Effects of silver nanoparticles on bacterioplankton in a boreal lake

Summary Silver nanoparticles (Ag NP s) are widely used antimicrobial agents and a growing body of evidence suggests that their release into aquatic environments threatens natural bacterial communities and whole ecosystems. However, a knowledge gap exists between the toxic effects of Ag NP s found in laboratory studies and their potential impacts in natural environments. In an enclosure experiment conducted in a boreal lake, we exposed natural bacterial communities to Ag NP s with two common types of coatings (polyvinylpyrrolidone ( PVP ) and citrate) under two different exposure regimes, a one‐time (pulse) and a continuous (chronic) addition. Ag NP additions increased Ag concentrations to nearly 50 μg L −1 in the highest treatments. We examined bacterial responses (abundance, biomass, production, chlorophyll‐ a content and nutrient stoichiometry) over the course of 6 weeks in the summer of 2012. Bacterioplankton exposed to Ag NP s initially accumulated Ag over the experimental period regardless of Ag NP concentration or coating.

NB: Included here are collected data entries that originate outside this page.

(** The facts left by [pass_steps], in the form the statements use. *)
Ltac pass_facts :=
  repeat match goal with
         | Hd : isinstance_dict ?j = true |- _ =>
             destruct j; try discriminate Hd; clear Hd
         | Hd : isinstance_list ?j = true |- _ =>
             destruct j; try discriminate Hd; clear Hd
         end;
  cbn [contained] in *;
  repeat match goal with
         | Hs : Some (has_key _ _) = Some _ |- _ => injection Hs as Hs
         end.

Ltac exists_responses :=
  repeat match goal with |- exists _, _ => eexists end.

Ltac pass_done :=
  repeat match goal with |- _ /\ _ => split end;
  try (apply Z.eqb_eq; eassumption); try eassumption;
  try (repeat match goal with Hs : has_key _ _ = _ |- _ => rewrite Hs end; reflexivity).

(** ** TC007: a passing run *)

(** X1.  A passing run of the password scenario is five exchanges: the
    registration answered 201, the login answered 200 with a token, the
    change of password under that token answered 200, the login with the new
    password answered 200, and the change with a wrong current password,
    under the same token, answered 400. *)
Theorem password_change_passing_run (env : Env) :
  fst (run TC007.test_change_user_password tt env) = Ok tt ->
  exists r1 r2 r3 r4 r5 token,
    snd (run TC007.test_change_user_password tt env)
    = [EvSend TC007_register_request (Responded r1);
       EvSend (TC007_login_request TC007.initial_password) (Responded r2);
       EvSend (TC007_change_request token TC007.initial_password TC007.new_password)
         (Responded r3);
       EvSend (TC007_login_request TC007.new_password) (Responded r4);
       EvSend (TC007_change_request token "WrongPass123!" "DoesNotMatter123!")
         (Responded r5)]
    /\ status_code r1 = 201
    /\ status_code r2 = 200 /\ carries r2 "token" token
    /\ status_code r3 = 200
    /\ status_code r4 = 200
    /\ status_code r5 = 400.
Proof.
  intros Hok. apply run_passes in Hok as (st' & H & ->).
  unfold TC007.test_change_user_password, TC007.body, TC007.register, TC007.login,
    TC007.extract_token in H.
  pass_steps.
  apply lookup_truthy in H3 as (token & Htok & Htruthy). rewrite Htok.
  do 5 eexists. exists token.
  split; [cbn; reflexivity|].
  repeat match goal with |- _ /\ _ => split end;
    try (apply Z.eqb_eq; eassumption).
  eexists; eauto.
Qed.

Lemma password_change_passing_run_witness :
  fst (run TC007.test_change_user_password tt password_changing_server) = Ok tt
  /\ exists r1 r2 r3 r4 r5 token,
    snd (run TC007.test_change_user_password tt password_changing_server)
    = [EvSend TC007_register_request (Responded r1);
       EvSend (TC007_login_request TC007.initial_password) (Responded r2);
       EvSend (TC007_change_request token TC007.initial_password TC007.new_password)
         (Responded r3);
       EvSend (TC007_login_request TC007.new_password) (Responded r4);
       EvSend (TC007_change_request token "WrongPass123!" "DoesNotMatter123!")
         (Responded r5)]
    /\ status_code r1 = 201
    /\ status_code r2 = 200 /\ carries r2 "token" token
    /\ status_code r3 = 200
    /\ status_code r4 = 200
    /\ status_code r5 = 400.
Proof.
  split; [reflexivity | apply (password_change_passing_run password_changing_server)].
  reflexivity.
Defined.

(** ** TC003: the verification loop *)

Lemma check_token_run (token : string) (env : Env) (st : State unit) :
  let rep := server env (trace st) (verify_request token) in
  TC003.check_token token env st
  = (match rep with
     | Responded r =>
         if status_code r =? 400 then Ok tt
         else Err (verification_error token rep (handling st))
     | Failed _ _ => Err (verification_error token rep (handling st))
     end,
     emit (EvSend (verify_request token) rep) st).
Proof.
  cbv zeta. unfold TC003.check_token, try_except, bind, http_get, send, assert_, assert_False,
    raise, ret, verify_request, TC003.TIMEOUT.
  destruct (server env (trace st) _) as [r|n msg]; cbn.
  - destruct (status_code r =? 400); reflexivity.
  - destruct n; reflexivity.
Qed.

Lemma one_verification_event (token : string) (rest : list string) (rep : Reply) :
  verification_events (token :: rest) [rep] = [EvSend (verify_request token) rep].
Proof. unfold verification_events. cbn. now rewrite combine_nil. Qed.

Lemma check_tokens_run (tokens : list string) (env : Env) :
  forall st : State unit,
  exists replies,
    trace (snd (for_each tokens TC003.check_token env st))
    = trace st ++ verification_events tokens replies
    /\ verification_outcome tokens replies (handling st)
         (fst (for_each tokens TC003.check_token env st)).
Proof.
  induction tokens as [|token rest IH]; intros st.
  - exists []. cbn. rewrite app_nil_r. auto.
  - cbn [for_each]. unfold bind at 1 2. rewrite check_token_run.
    remember (server env (trace st) (verify_request token)) as rep eqn:Hrep.
    destruct rep as [r|n msg].
    + destruct (status_code r =? 400) eqn:Hc.
      * destruct (IH (emit (EvSend (verify_request token) (Responded r)) st))
          as (replies & Htr & Hout).
        exists (Responded r :: replies). split.
        { rewrite Htr. cbn. now rewrite <- app_assoc. }
        assert (Ha : answered 400 (Responded r)).
        { exists r. split; [reflexivity | now apply Z.eqb_eq]. }
        cbn [handling emit] in Hout.
        destruct (fst (for_each rest TC003.check_token env _)) as [u|e]; cbn in Hout |- *.
        { destruct Hout as [Hl Hf]. split; [now rewrite Hl | now constructor]. }
        { destruct Hout as (done & rep & tok & -> & Hd & Hn & Hnth & ->).
          exists (Responded r :: done), rep, tok. cbn. repeat split; auto. }
      * exists [Responded r]. split; [now rewrite one_verification_event|].
        exists [], (Responded r), token. cbn. repeat split; auto.
        intros (resp & [= <-] & Hs). apply Z.eqb_neq in Hc. contradiction.
    + exists [Failed n msg]. split; [now rewrite one_verification_event|].
      exists [], (Failed n msg), token. cbn. repeat split; auto.
      intros (resp & Hd & _). discriminate.
Qed.

(** X2.  Whatever the server answers, the email verification scenario sends
    the GET requests for its three invalid tokens in order and stops at the
    first reply that is not a response with status 400.  It passes exactly
    when all three were answered 400; otherwise it fails with an assertion
    error that names the token, and when no response arrived the error of
    the request is its context. *)
Theorem verification_stops_at_first_refusal (env : Env) :
  exists replies,
    snd (run TC003.test_email_verification_mechanism tt env)
    = verification_events TC003.invalid_tokens replies
    /\ verification_outcome TC003.invalid_tokens replies None
         (fst (run TC003.test_email_verification_mechanism tt env)).
Proof.
  destruct (check_tokens_run TC003.invalid_tokens env (initial tt)) as (replies & Htr & Hout).
  exists replies. unfold run, TC003.test_email_verification_mechanism.
  destruct (for_each _ _ env (initial tt)) as [r st']. cbn in *. auto.
Qed.

(** ** TC009: a passing run *)

(** X3.  A passing run of the site registration scenario is two POST
    requests to the registration endpoint: the valid payload, answered 201
    with a JSON object that has [site_url] or [id], and the payload with the
    invalid token, answered 400 with a JSON body in which [error] or
    [message] occurs. *)
Theorem plugin_registration_passing_run (env : Env) :
  fst (run TC009.test_site_registration_from_wordpress_plugin tt env) = Ok tt ->
  exists r1 r2 m v,
    snd (run TC009.test_site_registration_from_wordpress_plugin tt env)
    = [EvSend (TC009_request TC009.payload_valid) (Responded r1);
       EvSend (TC009_request TC009.invalid_payload) (Responded r2)]
    /\ status_code r1 = 201
    /\ decoded r1 = Some (JObj m)
    /\ has_key "site_url" m || has_key "id" m = true
    /\ status_code r2 = 400
    /\ decoded r2 = Some v
    /\ either_contained "error" "message" v.
Proof.
  intros Hok. apply run_passes in Hok as (st' & H & ->).
  unfold TC009.test_site_registration_from_wordpress_plugin in H.
  pass_steps; pass_facts;
    (do 4 eexists; split; [cbn; reflexivity|]);
    pass_done; unfold either_contained; auto.
Qed.

Lemma plugin_registration_passing_run_witness :
  fst (run TC009.test_site_registration_from_wordpress_plugin tt plugin_server) = Ok tt
  /\ exists r1 r2 m v,
    snd (run TC009.test_site_registration_from_wordpress_plugin tt plugin_server)
    = [EvSend (TC009_request TC009.payload_valid) (Responded r1);
       EvSend (TC009_request TC009.invalid_payload) (Responded r2)]
    /\ status_code r1 = 201
    /\ decoded r1 = Some (JObj m)
    /\ has_key "site_url" m || has_key "id" m = true
    /\ status_code r2 = 400
    /\ decoded r2 = Some v
    /\ either_contained "error" "message" v.
Proof.
  split; [reflexivity | apply (plugin_registration_passing_run plugin_server)].
  reflexivity.
Defined.

(** ** TC004: the refresh token *)

Lemma has_key_lookup (k : string) (m : list (string * JSON)) :
  has_key k m = match lookup k m with Some _ => true | None => false end.
Proof. reflexivity. Qed.

Lemma extract_refresh_token_object
    (m : list (string * JSON)) (env : Env) (st : State unit) :
  TC004.extract_refresh_token (JObj m) env st = (refresh_token_of m (handling st), st).
Proof.
  unfold TC004.extract_refresh_token, refresh_token_of, or_else, bind, py_in, subscript,
    assert_, assert_False, raise, ret.
  rewrite !has_key_lookup.
  destruct (lookup "refreshToken" m), (lookup "refresh_token" m), (lookup "token" m);
    reflexivity.
Qed.
(** * DAO coin limit orders: fixed-point conversion of prices and quantities

    A shallow embedding of the numeric core of [routes/dao_coin_exchange.go]
    (the functions [CalculateScaledExchangeRate],
    [CalculateExchangeRateAsFloat], [CalculateQuantityToFillAsBaseUnits],
    [CalculateQuantityToFillAsFloat], [isCoinToFillDESO],
    [getDESOToDAOCoinBaseUnitsScalingFactor], [formatFloatAsString] and
    [getNumDigits]) together with the properties the specification states
    about them.

    Conventions of the embedding:
    - [*uint256.Int] is a [Z] in [0, 2^256); the operations that can wrap
      have the wrap-around written out;
    - [*big.Int] is a [Z];
    - a finite [float64] is a sign, a mantissa and a binary exponent, that is
      an exact dyadic rational; [float64_value] adds the infinities and NaN;
    - a Go call ends in a value, in an [error], in a run-time panic or in a
      loop that never exits: the four constructors of [outcome]. *)

From Stdlib Require Import ZArith QArith Qabs Qround Qreduction.
From Stdlib Require Import String Ascii List Bool Lia.
Import ListNotations.

Local Open Scope string_scope.
Local Open Scope Z_scope.

(** ** Outcomes of a call *)

(** The three error kinds of the specification, and the two sentinel errors
    of [strconv]. The Go code builds its errors with [errors.Errorf]; the
    message "too small to produce a scaled exchange rate" is [RangeError],
    the message "Overflow when convering" is [OverflowError]. *)
Inductive error : Type :=
| ParseError
| RangeError
| OverflowError
| ErrSyntax
| ErrRange.

Inductive outcome (A : Type) : Type :=
| Ok (a : A)
| Err (e : error)
| Panic
| Hang.

Arguments Ok {A} a.
Arguments Err {A} e.
Arguments Panic {A}.
Arguments Hang {A}.

Definition bind {A B : Type} (m : outcome A) (k : A -> outcome B) : outcome B :=
  match m with
  | Ok a => k a
  | Err e => Err e
  | Panic => Panic
  | Hang => Hang
  end.

Notation "x <- m ;; k" := (bind m (fun x => k))
  (at level 61, m at next level, right associativity).

Definition succeeds {A : Type} (m : outcome A) : Prop := exists a, m = Ok a.

(** The call comes back to its caller, with a value or with an error. *)
Definition returns {A : Type} (m : outcome A) : Prop :=
  (exists a, m = Ok a) \/ (exists e, m = Err e).

(** ** 256-bit unsigned integers *)

Module U256.

Definition modulus : Z := 2 ^ 256.

(** [z.SetUint64(x)] *)
Definition SetUint64 (x : Z) : Z := x mod 2 ^ 64.

(** [z.IsZero()] *)
Definition IsZero (x : Z) : bool := x =? 0.

(** [z.MulOverflow(x, y)]: the product modulo 2^256 and the overflow flag. *)
Definition MulOverflow (x y : Z) : Z * bool :=
  ((x * y) mod modulus, modulus <=? x * y).

(** [z.Div(x, y)]: the quotient, and zero when the divisor is zero. *)
Definition Div (x y : Z) : Z := if y =? 0 then 0 else x / y.

(** [z.Mod(x, y)]: the remainder, and zero when the divisor is zero. *)
Definition Mod (x y : Z) : Z := if y =? 0 then 0 else x mod y.

End U256.

(** ** Constants of the ledger library *)

(** Modelled from the spec: [lib.NanosPerUnit] of the ledger library, which
    is not part of this repository; the base units of one $DESO,
    [S_ref = 10^9]. *)
Definition NanosPerUnit : Z := 1000000000.

(** Modelled from the spec: [lib.BaseUnitsPerCoin] of the ledger library;
    the base units of one DAO coin, [S_gen = 10^18]. *)
Definition BaseUnitsPerCoin : Z := 1000000000000000000.

(** Modelled from the spec: [lib.OneE38] of the ledger library;
    [RATE_SCALE = 10^38]. *)
Definition OneE38 : Z := 100000000000000000000000000000000000000.

(** [getDESOToDAOCoinBaseUnitsScalingFactor]: [1e18 / 1e9]. *)
Definition getDESOToDAOCoinBaseUnitsScalingFactor : Z :=
  U256.Div BaseUnitsPerCoin (U256.SetUint64 NanosPerUnit).

(** ** [getNumDigits] *)

(** The loop of [getNumDigits], one iteration per unit of fuel.
    [big.Int.Div] is Euclidean division, which for the divisor ten is
    [Z.div]. [None] means the loop has not exited within the fuel. *)
Fixpoint getNumDigits_loop (fuel : nat) (quotient numDigits : Z) : option Z :=
  match fuel with
  | O => None
  | S fuel' =>
      if quotient =? 0 then Some numDigits
      else getNumDigits_loop fuel' (quotient / 10) (numDigits + 1)
  end.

After the initial period of increase, Ag in the bacterial size fraction changed largely in concert with bacterial biomass. We found no toxic effects of Ag NP s on bacterioplankton abundance, biomass, production or chlorophyll‐ a content throughout the experiment. Bacterial production was greater after the pulse addition of PVP ‐coated Ag NP s and in the chronic addition of PVP ‐coated Ag NP s at the highest concentrations. Furthermore, Ag NP s produced no significant changes in nutrient stoichiometry of the bacterioplankton size fraction. This lack of effects of Ag NPs on lake bacterioplankton observed under the natural conditions studied here differs from results of short‐term and laboratory studies of single‐species bacterial cultures. Our results thus indicate Ag NP effects in lakes may be less than expected based on standard laboratory experiments, and that additional studies are needed to understand Ag NP toxicity under realistic natural conditions in lakes and other ecosystems.